> **What the task requires**: With the line containing "count := if" as the start and the line containing "update (mu_symbol_id u)" as the end, transcribe that span of the entries below exactly, including both.

(Stored data entries)
★ ★ ★

(* ===== verification/MarketData.v ===== *)
(** The structure-of-arrays market data store
    ([src/src/strategy/market_data.rs]).

    Four parallel vectors of [MAX_SYMBOLS] cells and the count of cells in
    use.  A [Vec] index out of bounds panics; every read is guarded by
    [idx < count] or [idx < MAX_SYMBOLS], and [md_wf] (the vectors have
    [MAX_SYMBOLS] cells and [count] never exceeds it) shows no read or write
    below is out of bounds.  The prefetch hints have no effect on the state. *)
From Stdlib Require Import ZArith Lia Bool.
From stdpp Require Import base option list.
From S2P Require Import Prelude Float64 Types.

#[local] Open Scope Z_scope.

Definition MAX_SYMBOLS : nat := 256.

(** ** State and operations *)
Record MarketDataStore := {
  bids : list f64;
  asks : list f64;
  timestamps : list Z;
  symbol_ids : list Z;
  count : nat
}.

Definition MarketDataStore_new : MarketDataStore :=
  {| bids := replicate MAX_SYMBOLS 0.0%f64; asks := replicate MAX_SYMBOLS 0.0%f64;
     timestamps := replicate MAX_SYMBOLS 0; symbol_ids := replicate MAX_SYMBOLS 0;
     count := 0 |}.

Definition update (symbol_id : Z) (bid ask : f64) (timestamp_us : Z) (s : MarketDataStore)
  : MarketDataStore :=
  let idx := Z.to_nat symbol_id in
  if (idx <? MAX_SYMBOLS)%nat then
    {| bids := <[idx := bid]> (bids s);
       asks := <[idx := ask]> (asks s);
       timestamps := <[idx := timestamp_us]> (timestamps s);
       symbol_ids := <[idx := symbol_id]> (symbol_ids s);
       count := if (count s <=? idx)%nat then (idx + 1)%nat else count s |}
  else s.

Definition update_from_market_update (u : MarketUpdate) (s : MarketDataStore) : MarketDataStore :=
  update (mu_symbol_id u) (mu_bid u) (mu_ask u) (mu_timestamp_us u) s.

(** An index expression [v[idx]] in bounds. *)
Definition vget {A} `{Inhabited A} (v : list A) (idx : nat) : A := v !!! idx.
#[export] Instance f64_inhabited : Inhabited f64 := populate 0.0%f64.

Definition get_spread_bps (symbol_id : Z) (s : MarketDataStore) : f64 :=
  let idx := Z.to_nat symbol_id in
  if ((idx <? count s)%nat && (vget (bids s) idx >? 0.0%f64)%F)%bool then
    let bid := vget (bids s) idx in
    let ask := vget (asks s) idx in
    (((ask - bid) / bid) * 10000.0%f64)%F
  else 0.0%f64.

Definition get_bid (symbol_id : Z) (s : MarketDataStore) : option f64 :=
  let idx := Z.to_nat symbol_id in
  if (idx <? count s)%nat then Some (vget (bids s) idx) else None.

Definition get_ask (symbol_id : Z) (s : MarketDataStore) : option f64 :=
  let idx := Z.to_nat symbol_id in
  if (idx <? count s)%nat then Some (vget (asks s) idx) else None.

Definition get_timestamp (symbol_id : Z) (s : MarketDataStore) : option Z :=
  let idx := Z.to_nat symbol_id in
  if (idx <? count s)%nat then Some (vget (timestamps s) idx) else None.

Definition get_mid_price (symbol_id : Z) (s : MarketDataStore) : option f64 :=
  let idx := Z.to_nat symbol_id in
  if (idx <? count s)%nat
  then Some ((vget (bids s) idx + vget (asks s) idx) / 2.0%f64)%F else None.

(** The subtraction is on [u64]: it wraps in a release build. *)
Definition is_stale (symbol_id current_time_us threshold_us : Z) (s : MarketDataStore) : bool :=
  let idx := Z.to_nat symbol_id in
  if (idx <? count s)%nat
  then threshold_us <? wrap64 (current_time_us - vget (timestamps s) idx)
  else true.

Definition iter_spreads (s : MarketDataStore) : list (Z * f64) :=
  (fun idx =>
     let symbol_id := vget (symbol_ids s) idx in
     let spread_bps :=
       if (vget (bids s) idx >? 0.0%f64)%F
       then (((vget (asks s) idx - vget (bids s) idx) / vget (bids s) idx) * 10000.0%f64)%F
       else 0.0%f64 in
     (symbol_id, spread_bps)) <$> seq 0 (count s).

Definition md_len (s : MarketDataStore) : nat := count s.
Definition md_is_empty (s : MarketDataStore) : bool := (count s =? 0)%nat.

(** [v.fill(x)]. *)
Definition fill {A} (x : A) (v : list A) : list A := replicate (length v) x.

Definition clear (s : MarketDataStore) : MarketDataStore :=
  {| bids := fill 0.0%f64 (bids s); asks := fill 0.0%f64 (asks s);
     timestamps := fill 0 (timestamps s); symbol_ids := fill 0 (symbol_ids s);
     count := 0 |}.

(** ** Invariant *)
Record md_wf (s : MarketDataStore) : Prop := {
  wf_bids : length (bids s) = MAX_SYMBOLS;
  wf_asks : length (asks s) = MAX_SYMBOLS;
  wf_timestamps : length (timestamps s) = MAX_SYMBOLS;
  wf_symbol_ids : length (symbol_ids s) = MAX_SYMBOLS;
  wf_count : (count s <= MAX_SYMBOLS)%nat
}.

Lemma new_wf : md_wf MarketDataStore_new.
Proof. split; cbn [bids asks timestamps symbol_ids count MarketDataStore_new];
  rewrite ?length_replicate; auto. unfold MAX_SYMBOLS. lia. Qed.

Lemma update_wf id b a t s : md_wf s -> md_wf (update id b a t s).
Proof.
  intros []. unfold update. destruct (Nat.ltb_spec (Z.to_nat id) MAX_SYMBOLS); [| now split].
  split; cbn [bids asks timestamps symbol_ids count]; rewrite ?length_insert; auto.
  destruct (Nat.leb_spec (count s) (Z.to_nat id)); lia.
Qed.

Lemma clear_new s : md_wf s -> clear s = MarketDataStore_new.
Proof.
  intros [H1 H2 H3 H4 _]. unfold clear, fill, MarketDataStore_new. now rewrite H1, H2, H3, H4.
Qed.

#[export] Hint Resolve new_wf update_wf : arb.

(** ** Reference semantics: the last update of an id *)
Definition replay (us : list MarketUpdate) (s : MarketDataStore) : MarketDataStore :=
  fold_left (fun s u => update_from_market_update u s) us s.

(** The last update of the log for [id]; [(0, 0, 0)] before the first. *)
Fixpoint last_for (id : Z) (us : list MarketUpdate) (d : f64 * f64 * Z) : f64 * f64 * Z :=
  match us with
  | [] => d
  | u :: us =>
      last_for id us
        (if mu_symbol_id u =? id then (mu_bid u, mu_ask u, mu_timestamp_us u) else d)
  end.

(** One more than the largest id of the log that the store accepts. *)
Fixpoint high_water (us : list MarketUpdate) (n : nat) : nat :=
  match us with
  | [] => n
  | u :: us =>
      let idx := Z.to_nat (mu_symbol_id u) in
      high_water us (if (idx <? MAX_SYMBOLS)%nat then Nat.max n (idx + 1) else n)
  end.

Definition cell (s : MarketDataStore) (id : Z) : f64 * f64 * Z :=
  (vget (bids s) (Z.to_nat id), vget (asks s) (Z.to_nat id), vget (timestamps s) (Z.to_nat id)).

Lemma vget_insert {A} `{Inhabited A} (l : list A) i j x :
  (i < length l)%nat -> vget (<[i := x]> l) j = if decide (i = j) then x else vget l j.
Proof.
  intros Hi. unfold vget. destruct (decide (i = j)) as [<- | Hne].
  - now apply list_lookup_total_insert_eq.
  - now apply list_lookup_total_insert_ne.
Qed.

Lemma vget_replicate {A} `{Inhabited A} n (x : A) i : (i < n)%nat -> vget (replicate n x) i = x.
Proof. intros Hi. unfold vget. now apply lookup_total_replicate_2. Qed.

Lemma update_cell id' b a t s id :
  md_wf s -> in_u32 id -> in_u32 id' -> (Z.to_nat id < MAX_SYMBOLS)%nat ->
  cell (update id' b a t s) id = (if id' =? id then (b, a, t) else cell s id) /\
  count (update id' b a t s) =
    (if (Z.to_nat id' <? MAX_SYMBOLS)%nat then Nat.max (count s) (Z.to_nat id' + 1) else count s).
Proof.
  intros [Hb Ha Ht _ _] Hid Hid' Hlt. unfold update, cell, in_u32 in *.
  destruct (Nat.ltb_spec (Z.to_nat id') MAX_SYMBOLS) as [Hlt' | Hge]; cbn.
  - rewrite !vget_insert by lia. split.
    + destruct (Z.eqb_spec id' id) as [-> |]; [now rewrite !decide_True |].
      rewrite !decide_False by lia. reflexivity.
    + destruct (Nat.leb_spec (count s) (Z.to_nat id')); lia.
  - split; [| reflexivity]. destruct (Z.eqb_spec id' id); [lia | reflexivity].
Qed.

Lemma replay_cell us s id :
  md_wf s -> Forall (fun u => in_u32 (mu_symbol_id u)) us -> in_u32 id ->
  (Z.to_nat id < MAX_SYMBOLS)%nat ->
  cell (replay us s) id = last_for id us (cell s id) /\
  count (replay us s) = high_water us (count s) /\ md_wf (replay us s).
Proof.
  intros Hwf Hus Hid Hlt. revert s Hwf. induction Hus as [| u us Hu _ IH]; intros s Hwf; [auto |].
  change (replay (u :: us) s) with (replay us (update_from_market_update u s)).
  cbn [last_for high_water].
  destruct (update_cell (mu_symbol_id u) (mu_bid u) (mu_ask u) (mu_timestamp_us u) s id
              Hwf Hid Hu Hlt) as [Hc Hn].
  destruct (IH (update_from_market_update u s)) as (-> & -> & Hwf'); [now apply update_wf |].
  unfold update_from_market_update in *. rewrite Hc, Hn. auto.
Qed.

Lemma new_cell id : (Z.to_nat id < MAX_SYMBOLS)%nat ->
  cell MarketDataStore_new id = (0.0%f64, 0.0%f64, 0).
Proof. intros Hid. unfold cell, MarketDataStore_new. cbn [bids asks timestamps].
  now rewrite !vget_replicate. Qed.

Lemma high_water_mono us n m : (n <= m)%nat -> (high_water us n <= high_water us m)%nat.
Proof.
  revert n m. induction us as [| u us IH]; intros n m Hnm; cbn [high_water]; [exact Hnm |].
  apply IH. destruct (_ <? _)%nat; lia.
Qed.

Lemma high_water_above us n : (n <= high_water us n)%nat.
Proof.
  revert n. induction us as [| u us IH]; intros n; cbn [high_water]; [lia |].
  etransitivity; [| apply IH]. destruct (_ <? _)%nat; lia.
Qed.

Lemma high_water_covers us n u :
  In u us -> (Z.to_nat (mu_symbol_id u) < MAX_SYMBOLS)%nat ->
  (Z.to_nat (mu_symbol_id u) < high_water us n)%nat.
Proof.
  revert n. induction us as [| v us IH]; intros n; cbn [high_water]; [intros [] |].
  intros [-> | Hin] Hlt; [| now apply IH].
  apply Nat.ltb_lt in Hlt. rewrite Hlt.
  eapply Nat.lt_le_trans; [| apply high_water_above]. lia.
Qed.

(** A stored id that has been updated answers its last update. *)
Lemma replayed_reads us id b a t :
  Forall (fun u => in_u32 (mu_symbol_id u)) us -> in_u32 id -> (Z.to_nat id < MAX_SYMBOLS)%nat ->
  last_for id us (0.0%f64, 0.0%f64, 0) = (b, a, t) -> Exists (fun u => mu_symbol_id u = id) us ->
  let s := replay us MarketDataStore_new in
  get_bid id s = Some b /\ get_ask id s = Some a /\ get_timestamp id s = Some t /\
  get_mid_price id s = Some ((b + a) / 2.0%f64)%F /\
  get_spread_bps id s = if (b >? 0.0%f64)%F then (((a - b) / b) * 10000.0%f64)%F else 0.0%f64.
Proof.
  intros Hus Hid Hlt El [u [Hin Heq]]%Exists_exists s.
  destruct (replay_cell us MarketDataStore_new id new_wf Hus Hid Hlt) as (Hc & Hn & _).
  rewrite new_cell, El in Hc by exact Hlt. fold s in Hc, Hn. injection Hc as Hb Ha Ht.
  assert (Hcnt : (Z.to_nat id <? count s)%nat = true).
  { apply Nat.ltb_lt. rewrite Hn, <- Heq. apply high_water_covers; [now apply list_elem_of_In |].
    now rewrite Heq. }
  unfold get_bid, get_ask, get_timestamp, get_mid_price, get_spread_bps.
  rewrite Hcnt, Hb, Ha, Ht. auto.
Qed.

(** Reading after any log of updates: an id that has been updated answers its
    last update, whatever came for the other ids in between; ids from 256 up
    are never stored and answer nothing. *)
Theorem store_reads_last_update us id :
  Forall (fun u => in_u32 (mu_symbol_id u)) us -> in_u32 id ->
  let s := replay us MarketDataStore_new in
  let '(b, a, t) := last_for id us (0.0%f64, 0.0%f64, 0) in
  ((Z.to_nat id < MAX_SYMBOLS)%nat -> Exists (fun u => mu_symbol_id u = id) us ->
     get_bid id s = Some b /\ get_ask id s = Some a /\ get_timestamp id s = Some t /\
     get_mid_price id s = Some ((b + a) / 2.0%f64)%F /\
     get_spread_bps id s =
       if (b >? 0.0%f64)%F then (((a - b) / b) * 10000.0%f64)%F else 0.0%f64) /\
  ((MAX_SYMBOLS <= Z.to_nat id)%nat ->
     get_bid id s = None /\ get_ask id s = None /\ get_spread_bps id s = 0.0%f64).
Proof.
  intros Hus Hid s. destruct (last_for id us _) as [[b a] t] eqn:El. split.
  - intros Hlt Hx. now apply replayed_reads.
  - intros Hge. assert (Hwf : md_wf s).
    { destruct (replay_cell us MarketDataStore_new 0 new_wf Hus) as (_ & _ & Hwf); auto;
        unfold in_u32, MAX_SYMBOLS; lia. }
    pose proof (wf_count s Hwf).
    assert (Hcnt : (Z.to_nat id <? count s)%nat = false) by (apply Nat.ltb_ge; lia).
    unfold get_bid, get_ask, get_spread_bps. rewrite Hcnt. auto.
Qed.

Lemma store_reads_last_update_witness :
  let us := [MarketUpdate_new 3 100.0%f64 101.0%f64 7; MarketUpdate_new 300 5.0%f64 6.0%f64 8;
             MarketUpdate_new 3 200.0%f64 201.0%f64 9] in
  let s := replay us MarketDataStore_new in
  get_bid 3 s = Some 200.0%f64 /\ get_timestamp 3 s = Some 9 /\ get_bid 300 s = None.
Proof.
  intros us s.
  assert (Hus : Forall (fun u => in_u32 (mu_symbol_id u)) us)
    by (repeat constructor; cbn; lia).
  destruct (store_reads_last_update us 3 Hus) as [H3 _]; [unfold in_u32; lia |].
  destruct (store_reads_last_update us 300 Hus) as [_ H300]; [unfold in_u32; lia |].
  destruct H3 as (Hb & _ & Ht & _); [unfold MAX_SYMBOLS; lia | now constructor |].
  split; [exact Hb |]. split; [exact Ht |]. apply H300. unfold MAX_SYMBOLS. lia.
Defined.

(** ** Staleness *)

(** On data that is not newer than the clock [is_stale] compares the age with
    the threshold.  A timestamp ahead of the clock wraps the subtraction
    around, and the freshest data is then reported stale. *)
Theorem is_stale_spec id now threshold s t :
  get_timestamp id s = Some t -> in_u64 t -> in_u64 now -> 0 <= threshold < 2 ^ 63 ->
  (t <= now -> is_stale id now threshold s = (threshold <? now - t)) /\
  (now < t <= now + 2 ^ 63 -> is_stale id now threshold s = true).
Proof.
  unfold get_timestamp, is_stale, in_u64, wrap64. intros Hg Ht Hn Hth.
  destruct (_ <? count s)%nat; [| discriminate]. injection Hg as ->. split; intros Hle.
  - now rewrite Z.mod_small by lia.
  - apply Z.ltb_lt. rewrite <- (Z.mod_unique (now - t) (2 ^ 64) (-1) (now - t + 2 ^ 64)); lia.
Qed.

Lemma is_stale_spec_witness :
  let s := update 1 10.0%f64 11.0%f64 500 MarketDataStore_new in
  is_stale 1 600 1000 s = false /\ is_stale 1 499 1000 s = true.
Proof.
  intros s.
  destruct (is_stale_spec 1 600 1000 s 500 eq_refl) as [H1 _]; [unfold in_u64; lia .. |].
  destruct (is_stale_spec 1 499 1000 s 500 eq_refl) as [_ H2]; [unfold in_u64; lia .. |].
  rewrite H1, H2 by lia. now split.
Defined.

(** ** Iteration *)

(** [iter_spreads] visits every id below [len] in order with the spread that
    [get_spread_bps] answers. *)
Lemma iter_spreads_spec s :
  snd <$> iter_spreads s = (fun i => get_spread_bps (Z.of_nat i) s) <$> seq 0 (md_len s).
Proof.
  unfold iter_spreads, md_len. rewrite <- list_fmap_compose. apply list_fmap_ext.
  intros i x Hx. apply lookup_seq in Hx. destruct Hx as [-> Hi]. cbn.
  unfold get_spread_bps. rewrite Nat2Z.id. apply Nat.ltb_lt in Hi. now rewrite Hi.
Qed.

(** Ids never updated but below the largest one are visited too, and all of
    them under symbol id 0: after one update of id 2 the iteration answers
    three entries and [len] is 3. *)
Theorem iter_spreads_holes :
  let s := update 2 100.0%f64 101.0%f64 1 MarketDataStore_new in
  iter_spreads s = [(0, 0.0%f64); (0, 0.0%f64); (2, 100.0%f64)] /\ md_len s = 3%nat.
Proof. vm_compute. split; reflexivity. Qed.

★ ★ ★

> **Answer to this task**:
       count := if (count s <=? idx)%nat then (idx + 1)%nat else count s |}
  else s.

Definition update_from_market_update (u : MarketUpdate) (s : MarketDataStore) : MarketDataStore :=
  update (mu_symbol_id u) (mu_bid u) (mu_ask u) (mu_timestamp_us u) s.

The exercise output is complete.